Maybe even another exception: if all-but-one of the (non-deprecated) namesakes-modulo-casing merely call that one representative of that group, then that shouldn’t be flagged.
public class Compliant
{
public int lowercase(String s) { return lowerCase(s); }
public int lowerCase(String s) { /* lower the case */ }
@deprecated public int Lowercase(String s) { /* lower the case some other way */ }
}
I agree when the two similar names designate items of the same kind like in the given example.
However, it is fairly common to have no better name for a local variable than the camelCase version of its type’s name (which would be PascalCase). Avoiding the too similar name would then require either an abbreviation or unnecessary letters added to the name.

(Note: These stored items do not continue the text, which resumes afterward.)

(** X11: what the page shows for the first response of the client, when
    its interval is positive and its end stamp is not its start stamp.
    With n the number of stamps of its time axis: "no valid data" appears
    exactly when both arrays have n entries and no day has both readings;
    if an array does not have n entries the error message appears; and
    the charts appear only if both arrays have n entries and some day has
    both readings.  A failed call and an empty list of responses give the
    error message. *)
Theorem process_outcome (response : Response) (rest : list Response) :
  (0 < Interval response)%Z -> Time response <> TimeEnd response ->
  let n := Z.to_nat (ceil_div (TimeEnd response - Time response)
                              (Interval response)) in
  let maxs := daily_temperature_2m_max response in
  let mins := daily_temperature_2m_min response in
  let shaped := length maxs = n /\ length mins = n in
  let complete := fun i => nth i maxs None <> None /\ nth i mins None <> None in
  (process (Some (response :: rest)) = NoValidData
   <-> shaped /\ forall i, ~ complete i)
  /\ (shaped \/ process (Some (response :: rest)) = FetchError)
  /\ (forall cold hot stats,
        process (Some (response :: rest)) = Rendered cold hot stats ->
        shaped /\ exists i, complete i)
  /\ process None = FetchError
  /\ process (Some []) = FetchError.
Proof.
  intros Hpos _. cbv zeta. unfold process.
  destruct (date_range_shape (Time response) (TimeEnd response) _ Hpos)
    as [dates [Ed [_ [_ [_ Ld]]]]].
  rewrite Ed. rewrite <- Ld.
  set (maxs := daily_temperature_2m_max response).
  set (mins := daily_temperature_2m_min response).
  unfold make_DataFrame.
  destruct (length dates =? length maxs)%nat eqn:E1; simpl.
  2:{ apply Nat.eqb_neq in E1.
      split; [split; [discriminate|intros [[H _] _]; congruence]|].
      split; [now right|].
      split; [intros c h s H; discriminate|split; reflexivity]. }
  destruct (length dates =? length mins)%nat eqn:E2; simpl.
  2:{ apply Nat.eqb_neq in E2.
      split; [split; [discriminate|intros [[_ H] _]; congruence]|].
      split; [now right|].
      split; [intros c h s H; discriminate|split; reflexivity]. }
  apply Nat.eqb_eq in E1, E2.
  assert (Hshaped : length maxs = length dates /\ length mins = length dates)
    by auto.
  pose proof (frame_rows_complete dates maxs mins E1 E2) as Hrows.
  assert (Hidx : (exists i, (i < length dates)%nat
                    /\ nth i maxs None <> None /\ nth i mins None <> None)
                 <-> exists i, nth i maxs None <> None /\ nth i mins None <> None).
  { split; [intros [i [_ H]]; eauto|].
    intros [i [Hx Hn]]. exists i. split; [|auto].
    destruct (Nat.lt_ge_cases i (length dates)) as [Hlt|Hge]; [exact Hlt|].
    exfalso. apply Hx. apply nth_overflow. lia. }
  rewrite Hidx in Hrows. clear Hidx.
  set (daily_data := frame_rows dates maxs mins) in *.
  pose proof (dropna_cons_iff daily_data) as Hcons.
  pose proof (analyze_no_data daily_data) as Hnd.
  split.
  { rewrite Hnd. split.
    - intros E. split; [exact Hshaped|]. intros i Hc.
      assert (Hne : dropna daily_data <> [])
        by (apply Hcons, Hrows; eauto).
      congruence.
    - intros [_ Hall].
      assert (Hd : dropna daily_data = [] \/ dropna daily_data <> [])
        by (destruct (dropna daily_data); [left|right]; congruence).
      destruct Hd as [Hd|Hne]; [exact Hd|]. exfalso.
      apply Hcons, Hrows in Hne. destruct Hne as [i Hc]. exact (Hall i Hc). }
  split; [now left|].
  split; [|split; reflexivity].
  intros c h s H. split; [exact Hshaped|].
  apply Hrows, Hcons. exact (analyze_rendered_nonempty _ _ _ _ H).
Qed.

Similarly, in some languages like C#, the naming conventions are such that it is common to want exactly the same PascalCase name for a property or field and its type, and the language goes to some lengths to make that work (the Color Color problem). I don’t think Sonar rules should work against that.
Perhaps it suffices to ignore similarity between type names and other names, so for example two very similar type names or a local variable name too similar to a property name would still trigger the rule.
Local variables are not part of this so that is not relevant. It is about members that are part of the contract of a class. So the only thing to (potentially) ignore are backing fields.
Not that since C# 14, naming backing fields are not longer common due to the field keyword.